Friday, September 25, 2015
The Work Needed to Maintain our " Bright Future" with CLL (chronic lymphocytic leukemia)
- We don’t know how long we must stay on these new wonder drugs. We also don’t know how long they will work.
- Are there sequential or combination therapies that make more sense and will allow us to eventually stop taking these expensive therapies?
- We still have no good answers for most cases of Richter’s transformation.
- Most importantly, none of us are cured. Except perhaps for a lucky few allogeneic transplant patients. Let’s cure our CLL.
Saturday, September 19, 2015
Bad knees, Baker's Cysts, and Good Times with CLL (Chronic lymphocytic leukemia), plus our newsletter
Happily my knees are slow to react to trauma. I was able to hobble through a busy day of patients, but by the end of the day I knew I was in trouble.
When I stress my knee (this is the second traumatic strain of my left knee in less than a month), there is no forgiveness, no flexibility, no resilience. There is only pain and swelling and loss of function.
In this case despite the anterior trauma, the back of my knee swelled up with a huge but benign Baker's cyst, a synovial swelling that restricts my ability to fully extend my joint and thus to walk without pain and a forward leaning posture reminiscent of the elderly osteoporotic women I met in my travels to Japan.
The good news is that it little hurts as long as I lie still with it raised, slightly flexed and packed in ice.
Which is what I did today. All day.
There is no definitive treatment for a Baker's cyst. The real treatment is to take care of the problem causing it, namely in my case, the end stage osteoarthritis of the knees. Blame street hockey or junior high football or my mother's arthritis.
My joints spaces are so narrowed medially that I have lost height due to a varus or bowlegged deformity that makes me look as if I have rounding up cattle all my life.
After a total of four surgeries, the only answer left on the (operating) table is to totally replace the knees.
I have scheduled the surgery twice now and backed off both times.

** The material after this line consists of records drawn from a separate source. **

(** * tube-solver: a shallow embedding of [TubeSolver] (src/tube.py)

    The Python class keeps a list of tubes (each a list of integer colour
    units, bottom first), the move trace, the set of visited fingerprints
    and three attributes fixed by the constructor.  Methods are modelled as
    functions on an explicit [State] record.  Subscripting a list with an
    index that is out of range raises [IndexError] in Python; this is the
    [Raise] case of [result].  Negative subscripts count from the end, as
    in Python. *)

From stdpp Require Import base decidable option numbers list list_numbers.
From stdpp Require Import strings pretty sorting gmap.
From Stdlib Require Import Ascii.

Local Open Scope Z_scope.

(** ** Python values and exceptions *)

Inductive exn : Type := IndexError.

Inductive result (A : Type) : Type :=
  | Ok (a : A)
  | Raise (e : exn).
Arguments Ok {A} a.
Arguments Raise {A} e.

#[global] Instance result_ret : MRet result := fun A a => Ok a.
#[global] Instance result_bind : MBind result := fun A B f m =>
  match m with
  | Ok a => f a
  | Raise e => Raise e
  end.

#[global] Instance result_fmap : FMap result := fun A B f m =>
  match m with
  | Ok a => Ok (f a)
  | Raise e => Raise e
  end.

(** Colours are Python integers; a tube is the list of its units, bottom
    first. *)
Abbreviation color := Z (only parsing).
Abbreviation tube := (list Z) (only parsing).

Module Py.

(** [l[i]] resolves [i] to a position of a list of length [n]. *)
Definition index (n : nat) (i : Z) : option nat :=
  if bool_decide (0 ≤ i < Z.of_nat n) then Some (Z.to_nat i)
  else if bool_decide (- Z.of_nat n ≤ i < 0) then Some (Z.to_nat (i + Z.of_nat n))
  else None.

(** [l[i]] *)
Definition getitem {A} (l : list A) (i : Z) : result A :=
  match index (length l) i with
  | Some k =>
      match l !! k with
      | Some x => Ok x
      | None => Raise IndexError
      end
  | None => Raise IndexError
  end.

(** [l[i] = x] *)
Definition setitem {A} (l : list A) (i : Z) (x : A) : result (list A) :=
  match index (length l) i with
  | Some k => Ok (<[k:=x]> l)
  | None => Raise IndexError
  end.

(** The bound of a slice [l[i:]] or [l[:i]] once clipped to the list. *)
Definition slice_bound (n : nat) (i : Z) : nat :=
  if bool_decide (i < 0) then Z.to_nat (Z.max 0 (i + Z.of_nat n))
  else Z.to_nat (Z.min i (Z.of_nat n)).

(** [l[i:]] *)
Definition slice_from {A} (l : list A) (i : Z) : list A :=
  drop (slice_bound (length l) i) l.

(** [l[:i]] *)
Definition slice_to {A} (l : list A) (i : Z) : list A :=
  take (slice_bound (length l) i) l.

(** [len(l)] *)
Definition len {A} (l : list A) : Z := Z.of_nat (length l).

(** [enumerate(l)], counting from [k]. *)
Fixpoint enumerate_from {A} (k : Z) (l : list A) : list (Z * A) :=
  match l with
  | [] => []
  | x :: l' => (k, x) :: enumerate_from (k + 1) l'
  end.
Definition enumerate {A} (l : list A) : list (Z * A) := enumerate_from 0 l.

(** [range(n)] *)
Definition range (n : Z) : list Z := seqZ 0 n.

(** [sorted(l)] for the order [le]: Python's sort is stable, as is this
    insertion sort (an element is put in front of the elements it is not
    greater than, and it comes from the left of them). *)
Section Sorted.
Context {A : Type} (le : A → A → bool).
Fixpoint insert_sorted (x : A) (l : list A) : list A :=
  match l with
  | [] => [x]
  | y :: l' => if le x y then x :: y :: l' else y :: insert_sorted x l'
  end.
Definition sorted (l : list A) : list A := foldr insert_sorted [] l.
End Sorted.

(** [sep.join(l)] *)
Fixpoint join (sep : string) (l : list string) : string :=
  match l with
  | [] => EmptyString
  | [s] => s
  | s :: l' => s +:+ sep +:+ join sep l'
  end.

(** [str(n)] for an integer. *)
Definition str (n : Z) : string := pretty n.

End Py.

(** ** The solver's state *)

Record State : Type := mkState {
  original_tubes : list tube;
  tubes : list tube;
  tube_capacity : Z;
  moves : list (Z * Z);
  visited_states : gset string;
  total_colors : nat;
  empty_tubes_count : nat
}.

Definition set_tubes (s : State) (ts : list tube) : State :=
  mkState (original_tubes s) ts (tube_capacity s) (moves s)
          (visited_states s) (total_colors s) (empty_tubes_count s).

Definition set_moves (s : State) (ms : list (Z * Z)) : State :=
  mkState (original_tubes s) (tubes s) (tube_capacity s) ms
          (visited_states s) (total_colors s) (empty_tubes_count s).

Definition set_visited (s : State) (v : gset string) : State :=
  mkState (original_tubes s) (tubes s) (tube_capacity s) (moves s)
          v (total_colors s) (empty_tubes_count s).

Definition set_capacity (s : State) (c : Z) : State :=
  mkState (original_tubes s) (tubes s) c (moves s)
          (visited_states s) (total_colors s) (empty_tubes_count s).

(** [_count_total_colors]: every tube of the original configuration is added
    to a set; the result is the size of that set. *)
Definition _count_total_colors (orig : list tube) : nat :=
  size (foldl (fun (all_colors : gset color) t => all_colors ∪ list_to_set t) ∅ orig).

(** [_count_empty_tubes] *)
Definition _count_empty_tubes (orig : list tube) : nat :=
  length (filter (fun t : tube => Py.len t = 0) orig).

(** [__init__]: both tube lists are copies of the argument, so the slots of
    [tubes] never share a list object with each other or with the
    original. *)
Definition init (cfg : list tube) : State :=
  {| original_tubes := cfg;
     tubes := cfg;
     tube_capacity := 4;
     moves := [];
     visited_states := ∅;
     total_colors := _count_total_colors cfg;
     empty_tubes_count := _count_empty_tubes cfg |}.

(** ** Pour engine *)

(** [can_pour]. The tests run in the order of the source: equal indices are
    refused before any subscript is evaluated, and an empty source is
    refused before the destination is looked at. *)
Definition can_pour (s : State) (from_index to_index : Z) : result bool :=
  if bool_decide (from_index = to_index) then Ok false else
  src ← Py.getitem (tubes s) from_index;
  if bool_decide (Py.len src = 0) then Ok false else
  dst ← Py.getitem (tubes s) to_index;
  if bool_decide (tube_capacity s ≤ Py.len dst) then Ok false else
  from_color ← Py.getitem src (-1);
  to_color ← (if bool_decide (0 < Py.len dst)
              then Some <$> Py.getitem dst (-1) else Ok None);
  Ok (match to_color with
      | None => true
      | Some c => bool_decide (c = from_color)
      end).

(** The loop of [pour] that measures the run on top of the source: it walks
    the tube from its last unit downwards and stops at the first unit of
    another colour.  [run_length c l] is that walk over the reversed tube. *)
Fixpoint run_length (c : color) (l : list color) : Z :=
  match l with
  | [] => 0
  | x :: l' => if bool_decide (x = c) then 1 + run_length c l' else 0
  end.

(** [pour]. The source slot is assigned first and the destination slot is
    read again afterwards, as the two statements of the source do. *)
Definition pour (s : State) (from_index to_index : Z) : result (bool * State) :=
  ok ← can_pour s from_index to_index;
  if negb ok then Ok (false, s) else
  src ← Py.getitem (tubes s) from_index;
  from_color ← Py.getitem src (-1);
  let count := run_length from_color (reverse src) in
  dst ← Py.getitem (tubes s) to_index;
  let space := tube_capacity s - Py.len dst in
  let pour_count := Z.min count space in
  let poured := Py.slice_from src (- pour_count) in
  tubes1 ← Py.setitem (tubes s) from_index (Py.slice_to src (- pour_count));
  dst1 ← Py.getitem tubes1 to_index;
  tubes2 ← Py.setitem tubes1 to_index (dst1 ++ poured);
  Ok (true, set_moves (set_tubes s tubes2) (moves s ++ [(from_index, to_index)])).

(** ** State queries *)

(** [get_state_hash] *)
Definition tube_string (t : tube) : string := Py.join "," (Py.str <$> t).

Definition get_state_hash (s : State) : string :=
  Py.join "|" (Py.sorted String.leb (tube_string <$> tubes s)).

(** [is_solved]: the loop over the tubes, with its two counters.  [None] is
    the early [return False]. *)
Fixpoint is_solved_loop (cap : Z) (ts : list tube) (completed empty : nat)
  : option (nat * nat) :=
  match ts with
  | [] => Some (completed, empty)
  | t :: ts' =>
      if bool_decide (Py.len t = 0) then is_solved_loop cap ts' completed (S empty)
      else if bool_decide (Py.len t ≠ cap) then None
      else
        match t with
        | [] => None
        | color :: rest =>
            if forallb (fun c => bool_decide (c = color)) rest
            then is_solved_loop cap ts' (S completed) empty
            else None
        end
  end.

Definition is_solved (s : State) : bool :=
  match is_solved_loop (tube_capacity s) (tubes s) 0 0 with
  | None => false
  | Some (completed, empty) =>
      bool_decide (completed = total_colors s) && bool_decide (empty = empty_tubes_count s)
  end.

(** [get_empty_tubes] and [get_tubes_with_space] *)
Definition get_empty_tubes (s : State) : list Z :=
  '(i, t) ← Py.enumerate (tubes s);
  if bool_decide (Py.len t = 0) then [i] else [].

Definition get_tubes_with_space (s : State) : list Z :=
  '(i, t) ← Py.enumerate (tubes s);
  if bool_decide (Py.len t < tube_capacity s) then [i] else [].

(** ** Colour analyzer *)

(** An entry of the [positions] lists ([tube_index], [position], [depth],
    [is_top]); [find_moves_for_color] adds [blocking_colors]. *)
Record Position : Type := mkPosition {
  tube_index : Z;
  position : Z;
  depth : Z;
  is_top : bool;
  blocking_colors : list color
}.

(** The nested loops over [enumerate(self.tubes)] and [enumerate(tube)] that
    collect the occurrences of one colour: [tube_positions] is the inner
    loop.  [with_blocking] tells the two callers apart: [analyze_colors]
    stores no [blocking_colors]. *)
Definition tube_positions (with_blocking : bool) (ti : Z) (t : tube) (c : color)
  : list Position :=
  '(pos, tube_color) ← Py.enumerate t;
  if bool_decide (tube_color = c) then
    [ {| tube_index := ti;
         position := pos;
         depth := Py.len t - pos - 1;
         is_top := bool_decide (pos = Py.len t - 1);
         blocking_colors := if with_blocking then Py.slice_from t (pos + 1) else [] |} ]
  else [].

Definition positions_of (with_blocking : bool) (ts : list tube) (c : color)
  : list Position :=
  '(ti, t) ← Py.enumerate ts; tube_positions with_blocking ti t c.

(** [key=lambda x: x['depth'], reverse=True] *)
Definition by_depth_desc (x y : Position) : bool := bool_decide (depth y ≤ depth x).

(** [max(...)] of a list that the caller knows to be non-empty. *)
Definition py_max (l : list Z) : Z :=
  match l with
  | [] => 0
  | x :: l' => foldl Z.max x l'
  end.

Record ColorData : Type := mkColorData {
  total_count : Z;
  positions : list Position;
  is_collectible : bool;
  max_depth : Z
}.

(** A candidate of [find_moves_for_color].  The [description] text of the
    source is only displayed and is left out. *)
Inductive MoveType : Type := collect | free | free_to_empty | merge.

Record Candidate : Type := mkCandidate {
  cand_from : Z;
  cand_to : Z;
  cand_type : MoveType;
  priority : Z
}.

(** [key=lambda x: x['priority'], reverse=True] *)
Definition by_priority_desc (x y : Candidate) : bool :=
  bool_decide (priority y ≤ priority x).

(** All [(from_idx, to_idx)] with [can_pour], in the order of the two nested
    [range(len(self.tubes))] loops. *)
Fixpoint legal_from (s : State) (from_idx : Z) (tos : list Z) : result (list (Z * Z)) :=
  match tos with
  | [] => Ok []
  | to_idx :: tos' =>
      ok ← can_pour s from_idx to_idx;
      rest ← legal_from s from_idx tos';
      Ok (if (ok : bool) then (from_idx, to_idx) :: rest else rest)
  end.

Fixpoint legal_pairs (s : State) (froms tos : list Z) : result (list (Z * Z)) :=
  match froms with
  | [] => Ok []
  | from_idx :: froms' =>
      here ← legal_from s from_idx tos;
      rest ← legal_pairs s froms' tos;
      Ok (here ++ rest)
  end.

Definition all_legal_moves (s : State) : result (list (Z * Z)) :=
  let idx := Py.range (Py.len (tubes s)) in legal_pairs s idx idx.

(** ** Move planner *)

(** The guarded [append] loops of [find_moves_for_color]: one candidate of
    the given kind for every [to_idx] of [targets] with
    [from_idx != to_idx and self.can_pour(from_idx, to_idx)]. *)
Fixpoint candidates_into (s : State) (from_idx : Z) (ty : MoveType) (prio : Z)
    (targets : list Z) : result (list Candidate) :=
  match targets with
  | [] => Ok []
  | to_idx :: targets' =>
      ok ← (if bool_decide (from_idx ≠ to_idx) then can_pour s from_idx to_idx
            else Ok false);
      rest ← candidates_into s from_idx ty prio targets';
      Ok (if (ok : bool) then mkCandidate from_idx to_idx ty prio :: rest else rest)
  end.

(** The body of [for pos in target_positions]. *)
Definition candidates_for_position (s : State) (empty_tubes tubes_with_space : list Z)
    (pos : Position) : result (list Candidate) :=
  if is_top pos then
    candidates_into s (tube_index pos) collect 80 tubes_with_space
  else
    if bool_decide (blocking_colors pos ≠ []) then
      freeing ← candidates_into s (tube_index pos) free 90 tubes_with_space;
      emptying ← candidates_into s (tube_index pos) free_to_empty 95 empty_tubes;
      Ok (freeing ++ emptying)
    else Ok [].

Fixpoint candidates_for_positions (s : State) (empty_tubes tubes_with_space : list Z)
    (ps : list Position) : result (list Candidate) :=
  match ps with
  | [] => Ok []
  | pos :: ps' =>
      here ← candidates_for_position s empty_tubes tubes_with_space pos;
      rest ← candidates_for_positions s empty_tubes tubes_with_space ps';
      Ok (here ++ rest)
  end.

(** The inner loop [for j in range(i + 1, ...)] of the merge step. *)
Fixpoint merge_into (s : State) (from_idx : Z) (later : list Z) : result (list Candidate) :=
  match later with
  | [] => Ok []
  | to_idx :: later' =>
      ok ← can_pour s from_idx to_idx;
      rest ← merge_into s from_idx later';
      Ok (if (ok : bool) then mkCandidate from_idx to_idx merge 70 :: rest else rest)
  end.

Why? Because if I vigorously exercise to stretch and strengthen my knees it partially ameliorates the pain. I am pretty good at that a home, but lousy when I am the road as I have been for 15 days in Australia.
If I use my walking sticks and acetaminophen and ice as I just did in Australia for two weeks, I can muddle through and still accomplish many miles of painful but manageable walking.
Until I fall or twist or the knees just give out on their own. And that's happening more these days.
So why have I cancelled the surgery twice now?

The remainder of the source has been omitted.